__Exercise requirements__. When a line in the data below includes "gmap", pick it out and copy it.

__Data for processing__.
(* ===== verification/ShardDurable.v ===== *)
(** * Physical shard: what transactions never take back

    The order [durable] on the tables of a shard: receipts that are closed,
    reservation seats, outbox events and the records of issuances, refunds and
    compensations stay as they are; orders and tickets keep their identity, and
    the amounts of an order only grow.  Every transaction of the model moves up
    this order, by the structure of its program. *)

From S2P Require Import Prelude Transaction SegmentMask Sharding PaymentDomain PaymentDb PaymentClaims PaymentFinalize PaymentControl PaymentWorker BookingDb ShardDb ShardBooking ShardPayment ShardExpiry ShardLogic.
Import ShardTypes.

(** ** The order *)
Record sameOrder (o o' : OrdRow) : Prop := {
  so_reservation : od_reservation o' = od_reservation o; so_user : od_user o' = od_user o; so_total : od_total o' = od_total o;
  so_currency : od_currency o' = od_currency o; so_intent : od_intent o' = od_intent o; so_created : od_created o' = od_created o;
  so_authorized : od_authorized o <= od_authorized o'; so_captured : od_captured o <= od_captured o'; so_refunded : od_refunded o <= od_refunded o' }.
Definition sameTicket (t t' : TixRow) : Prop := tk_order t' = tk_order t /\ tk_seat t' = tk_seat t /\ tk_code t' = tk_code t.
(** Every row is kept, up to a relation. *)
Definition keptRows {A} (R : A -> A -> Prop) (m m' : gmap uuid A) : Prop := forall k x, m !! k = Some x -> exists x', m' !! k = Some x' /\ R x x'.
(** A receipt keeps its command, and its outcome once it has one. *)
Definition closedB (r r' : BReceipt) : Prop := bk_fp r' = bk_fp r /\ (bk_state r <> BStarted -> r' = r).
Definition closedP (r r' : PReceipt) : Prop :=
  pc_intent r' = pc_intent r /\ pc_reservation r' = pc_reservation r /\ pc_op r' = pc_op r /\ pc_fp r' = pc_fp r /\ (pc_state r <> PStarted -> r' = r).

Record durable (d d' : Shard) : Prop := {
  du_fences : fences d' = fences d;
  du_seats : rseats d ⊆ rseats d';
  du_events : outboxE d ⊆ outboxE d';
  du_issuances : issuances d ⊆ issuances d';
  du_refunds : refunds d ⊆ refunds d';
  du_comps : comps d ⊆ comps d';
  du_booking : keptRows closedB (breceipts d) (breceipts d');
  du_payment : keptRows closedP (preceipts d) (preceipts d');
  du_orders : keptRows sameOrder (orders d) (orders d');
  du_tickets : keptRows sameTicket (tix d) (tix d') }.

#[export] Instance sameOrder_preorder : PreOrder sameOrder.
Proof. split; [intros o; by split|intros o1 o2 o3 [] []; split; congruence || lia]. Qed.
#[export] Instance sameTicket_preorder : PreOrder sameTicket.
Proof. split; [by intros t|intros t1 t2 t3 (? & ? & ?) (? & ? & ?); unfold sameTicket; split_and!; congruence]. Qed.
#[export] Instance closedB_preorder : PreOrder closedB.
Proof. split; [by intros r|]. intros r1 r2 r3 (? & H1) (? & H2). split; [congruence|]. intros Hc. specialize (H1 Hc) as ->. by apply H2. Qed.
#[export] Instance closedP_preorder : PreOrder closedP.
Proof.
  split; [by intros r|]. intros r1 r2 r3 (? & ? & ? & ? & Ha) (? & ? & ? & ? & Hb). unfold closedP. split_and!; try congruence.
  intros Hc. specialize (Ha Hc) as ->. by apply Hb.
Qed.
#[export] Instance keptRows_preorder {A} (R : A -> A -> Prop) `{!PreOrder R} : PreOrder (keptRows R).
Proof.
  split; [intros m k x Hk; exists x; split; [done|reflexivity]|]. intros m1 m2 m3 H1 H2 k x Hk.
  destruct (H1 k x Hk) as (y & Hy & ?). destruct (H2 k y Hy) as (z & Hz & ?). exists z. split; [done|by transitivity y].
Qed.
#[export] Instance durable_preorder : PreOrder durable.
Proof.
  split; [intros d; split; reflexivity|]. intros d1 d2 d3 [] []. split; try (etransitivity; eassumption).
Qed.

Lemma kept_insert_new {A} (R : A -> A -> Prop) `{!PreOrder R} (m : gmap uuid A) k x : m !! k = None -> keptRows R m (<[k := x]> m).
Proof. intros Hk j y Hj. exists y. rewrite lookup_insert_ne by congruence. split; [done|reflexivity]. Qed.
Lemma kept_update {A} (R : A -> A -> Prop) `{!PreOrder R} (m : gmap uuid A) k x x' : m !! k = Some x -> R x x' -> keptRows R m (<[k := x']> m).
Proof.
  intros Hk Hx j y Hj. destruct (decide (k = j)) as [<-|Hne].
  - exists x'. rewrite lookup_insert_eq. split; [done|congruence].
  - exists y. rewrite lookup_insert_ne by done. split; [done|reflexivity].
Qed.

(** ** Statements *)
Ltac dur := split; simpl; try reflexivity; try (by apply insert_subseteq); try (by eapply kept_insert_new; eauto with typeclass_instances).

Lemma durable_insReservation k r d d' : insReservation k r d = Some d' -> durable d d'.
Proof. intros (_ & _ & ->)%insReservation_Some. dur. Qed.
Lemma durable_updReservation k p f d d' : updReservation k p f d = Some d' -> durable d d'.
Proof. intros (r & _ & _ & _ & _ & ->)%updReservation_Some. dur. Qed.
Lemma durable_insRSeat k s d d' : insRSeat k s d = Some d' -> durable d d'.
Proof. intros (Hk & _ & _ & ->)%insRSeat_Some. dur. Qed.
Lemma durable_insOrder k o d d' : insOrder k o d = Some d' -> durable d d'.
Proof. intros (Hk & _ & _ & _ & ->)%insOrder_Some. dur. Qed.
Lemma durable_insOrderNothing k o d d' : insOrderNothing k o d = Some d' -> durable d d'.
Proof. unfold insOrderNothing. destruct (existsRow _ _); [by intros [= <-]|apply durable_insOrder]. Qed.
Lemma durable_insTicket k t d d' : insTicket k t d = Some d' -> durable d d'.
Proof. intros (Hk & _ & _ & _ & ->)%insTicket_Some. dur. Qed.
Lemma durable_insTicketNothing k t d d' : insTicketNothing k t d = Some d' -> durable d d'.
Proof. unfold insTicketNothing. destruct (existsRow _ _); [by intros [= <-]|apply durable_insTicket]. Qed.
Lemma durable_insPReceipt k r d d' : insPReceipt k r d = Some d' -> durable d d'.
Proof. intros (Hk & _ & ->)%insPReceipt_Some. dur. Qed.
Lemma durable_closePReceipt k a b clk d d' : closePReceipt k a b clk d = Some d' -> durable d d'.
Proof. intros (r & Hk & Hs & ->)%closePReceipt_Some. dur. eapply kept_update; [apply _|exact Hk|]. by split_and!. Qed.
Lemma durable_insBReceipt k r d d' : insBReceipt k r d = Some d' -> durable d d'.
Proof. intros (Hk & ->)%insBReceipt_Some. dur. Qed.
Lemma durable_closeBReceipt k s d d' : closeBReceipt k s d = Some d' -> durable d d'.
Proof. intros (r & Hk & Hs & ->)%closeBReceipt_Some. dur. eapply kept_update; [apply _|exact Hk|]. by split_and!. Qed.
Lemma durable_insIssuance k r d d' : insIssuance k r d = Some d' -> durable d d'.
Proof. intros (Hk & ->)%insIssuance_Some. dur. Qed.
Lemma durable_insRefund k r d d' : insRefund k r d = Some d' -> durable d d'.
Proof. intros (Hk & ->)%insRefund_Some. dur. Qed.
Lemma durable_insComp k r d d' : insComp k r d = Some d' -> durable d d'.
Proof. intros (Hk & ->)%insComp_Some. dur. Qed.
Lemma durable_insEvent k e d d' : insEvent k e d = Some d' -> durable d d'.
Proof.
  unfold insEvent. destruct (_ || _) eqn:Hb; [done|]. intros [= <-]. bsplit. dur.
  apply insert_subseteq. by apply eq_None_not_Some.
Qed.
Lemma durable_insEvidence id run gen command clk d d' : insEvidence id run gen command clk d = Some d' -> durable d d'.
Proof. intros (v & ->)%insEvidence_Some. dur. Qed.
(** An update that keeps the identity of the order. *)
Definition keepsOrder (f : OrdRow -> OrdRow) : Prop := forall o,
  od_reservation (f o) = od_reservation o /\ od_user (f o) = od_user o /\ od_total (f o) = od_total o /\ od_currency (f o) = od_currency o /\
  od_intent (f o) = od_intent o /\ od_created (f o) = od_created o.
Lemma durable_updOrder k p f d d' : keepsOrder f -> updOrder k p f d = Some d' -> durable d d'.
Proof.
  intros Hf. unfold updOrder. destruct (orders d !! k) as [o|] eqn:Ho; [|done]. intros H. destruct (_ && _) eqn:Hb; [|done]. injection H as <-.
  bsplit. dur. eapply kept_update; [apply _|exact Ho|]. unfold orderGuard in *. bsplit. destruct (Hf o) as (? & ? & ? & ? & ? & ?). split; try done; by apply Z.leb_le.
Qed.
Lemma keepsOrder_ordTo s : keepsOrder (ordTo s).
Proof. by intros o. Qed.
Lemma keepsOrder_ordCaptured s : keepsOrder (Store.ordCaptured s).
Proof. by intros o. Qed.
Lemma keepsOrder_ordRefunded : keepsOrder Store.ordRefunded.
Proof. by intros o. Qed.
Lemma durable_cancelOrderOf r d d' : cancelOrderOf r d = Some d' -> durable d d'.
Proof. unfold cancelOrderOf. destruct (orderOfReservation d r) as [[k o]|]; [|by intros [= <-]]. apply durable_updOrder, keepsOrder_ordTo. Qed.
Lemma durable_updTickets o from new d : durable d (updTickets o from new d).
Proof.
  dur. intros q t Hq. rewrite lookup_fmap, Hq. eexists. split; [done|]. unfold retix. by destruct (_ && _).
Qed.
Lemma durable_cancelTicketsOf r d : durable d (cancelTicketsOf r d).
Proof. unfold cancelTicketsOf. destruct (orderOfReservation d r) as [[k o]|]; [apply durable_updTickets|reflexivity]. Qed.
Lemma durable_releaseRows rows d n d' : releaseRows rows d = Some (n, d') -> durable d d'.
Proof. unfold releaseRows. destruct (existsb _ _); [done|]. intros [= _ <-]. dur. Qed.
Lemma durable_releaseSeats r d n d' : releaseSeats r d = Some (n, d') -> durable d d'.
Proof. apply durable_releaseRows. Qed.
Lemma durable_occupySeat run gen seat r mask d : durable d (occupySeat run gen seat r mask d).
Proof. dur. Qed.
Lemma durable_cancelSnapshot run gen d d' : cancelSnapshot run gen d = Some d' -> durable d d'.
Proof. unfold cancelSnapshot. intros H. repeat case_match; simplify_eq. dur. Qed.

Create HintDb durable.
#[export] Hint Resolve durable_insReservation durable_updReservation durable_insRSeat durable_insOrder durable_insOrderNothing durable_insTicket
  durable_insTicketNothing durable_insPReceipt durable_closePReceipt durable_insBReceipt durable_closeBReceipt durable_insIssuance durable_insRefund
  durable_insComp durable_insEvent durable_insEvidence durable_updOrder keepsOrder_ordTo keepsOrder_ordCaptured keepsOrder_ordRefunded durable_cancelOrderOf durable_updTickets durable_cancelTicketsOf durable_releaseRows durable_releaseSeats
  durable_occupySeat durable_cancelSnapshot : durable.

(** Follow the program; what is left are statements and loops. *)
Ltac follow := repeat first
  [ apply respects_ret; apply _ | apply respects_bind; [apply _| |intros ?] | apply respects_raise | apply respects_shard; apply _
  | apply respects_guard; apply _ | apply respects_reads; apply _
  | apply respects_one; eauto with durable; fail | apply respects_counted; eauto with durable; fail | apply respects_modify; eauto with durable; fail
  | assumption
  | match goal with |- respects _ (match ?x with _ => _ end) => destruct x end ].

(** ** Transactions *)
Section Transactions.
Context {hashing : Hashing}.

Lemma durable_recordTargetWrite route command clk d d' : recordTargetWrite route command clk d = Some d' -> durable d d'.
Proof. apply durable_insEvidence. Qed.
#[local] Hint Resolve durable_recordTargetWrite : durable.

Lemma durable_allocateSeats n run gen class segments mask : respects durable (allocateSeats n run gen class segments mask).
Proof. induction n as [|n IH]; simpl; follow. Qed.
Lemma durable_insertSeats c segments fare amount currency mask ps : respects durable (insertSeats c segments fare amount currency mask ps).
Proof. induction ps as [|[p seat] ps IH]; simpl; unfold ex1; follow. Qed.
Lemma durable_confirmTickets c held order seats : respects durable (confirmTickets c held order seats).
Proof. induction seats as [|seat seats IH]; simpl; unfold ex1; follow. Qed.
Lemma durable_issueLoop route c order plan : respects durable (Store.issueLoop route c order plan).
Proof. induction plan as [|[seat [id code]] plan IH]; simpl; unfold Store.px, Store.appendOutbox; follow. Qed.
Lemma durable_cancelledEvents route c order ts : respects durable (Store.cancelledEvents route c order ts).
Proof. induction ts as [|t ts IH]; simpl; unfold Store.appendOutbox, Store.px; follow. Qed.

Ltac program := follow; auto using durable_allocateSeats, durable_insertSeats, durable_confirmTickets, durable_issueLoop, durable_cancelledEvents.
Lemma durable_createMutation clk segments c : respects durable (createMutation clk segments c).
Proof. unfold createMutation, succeedReceipt, ex1. program. Qed.
Lemma durable_lifecycleMutation clk c : respects durable (lifecycleMutation clk c).
Proof.
  unfold lifecycleMutation, confirmReservation, cancelReservation, succeedReceipt, appendLifecycleEvent, ex1. program.
Qed.
Lemma durable_withSavepoint c m : respects durable m -> respects durable (withSavepoint c m).
Proof.
  intros Hm d a d' Hok. unfold withSavepoint in Hok. destruct (m d) as [[r d1]|e] eqn:E; [injection Hok as _ <-; by eapply Hm|].
  destruct (rejectionCode e); [|done]. destruct (closeBReceipt _ _ _) eqn:Ec; [|done]. injection Hok as _ <-. by eapply durable_closeBReceipt.
Qed.
Lemma durable_executeTx maxTTL now clk c write : respects durable (executeTx maxTTL now clk c write).
Proof.
  unfold executeTx, executeLifecycleTx, executeCreateTx, startReceipt, ex1. program;
    apply durable_withSavepoint; auto using durable_createMutation, durable_lifecycleMutation.
Qed.
Lemma durable_cancelTrainRunTx clk run rz : respects durable (cancelTrainRunTx clk run rz).
Proof. unfold cancelTrainRunTx, ex1. program. Qed.
Lemma durable_expireOne clk now name : respects durable (expireOne clk now name).
Proof. unfold expireOne, releaseRouted. program. Qed.
Lemma durable_beginTx clk route c : respects durable (Store.beginTx clk route c).
Proof. unfold Store.beginTx, Store.beginWrites, Store.startedReceipt, Store.px. program. Qed.
Lemma durable_issueTx clk route c ids codes : respects durable (Store.issueTx clk route c ids codes).
Proof. unfold Store.issueTx, Store.issueWrites, Store.startedReceipt, Store.appendOutbox, Store.unavailable, Store.px. program. Qed.
Lemma durable_markTx clk route c : respects durable (Store.markTx clk route c).
Proof. unfold Store.markTx, Store.markWrites, Store.startedReceipt, Store.appendOutbox, Store.unavailable, Store.px. program. Qed.
Lemma durable_compTx clk route c : respects durable (Store.compTx clk route c).
Proof. unfold Store.compTx, Store.compWrites, Store.startedReceipt, Store.appendOutbox, Store.unavailable, Store.px. program. Qed.
Lemma durable_voidTx clk route c : respects durable (Store.voidTx clk route c).
Proof. unfold Store.voidTx, Store.voidWrites, Store.startedReceipt, Store.appendOutbox, Store.unavailable, Store.px. program. Qed.
End Transactions.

__Output of the exercise__.
Definition keptRows {A} (R : A -> A -> Prop) (m m' : gmap uuid A) : Prop := forall k x, m !! k = Some x -> exists x', m' !! k = Some x' /\ R x x'.
Lemma kept_insert_new {A} (R : A -> A -> Prop) `{!PreOrder R} (m : gmap uuid A) k x : m !! k = None -> keptRows R m (<[k := x]> m).
Lemma kept_update {A} (R : A -> A -> Prop) `{!PreOrder R} (m : gmap uuid A) k x x' : m !! k = Some x -> R x x' -> keptRows R m (<[k := x']> m).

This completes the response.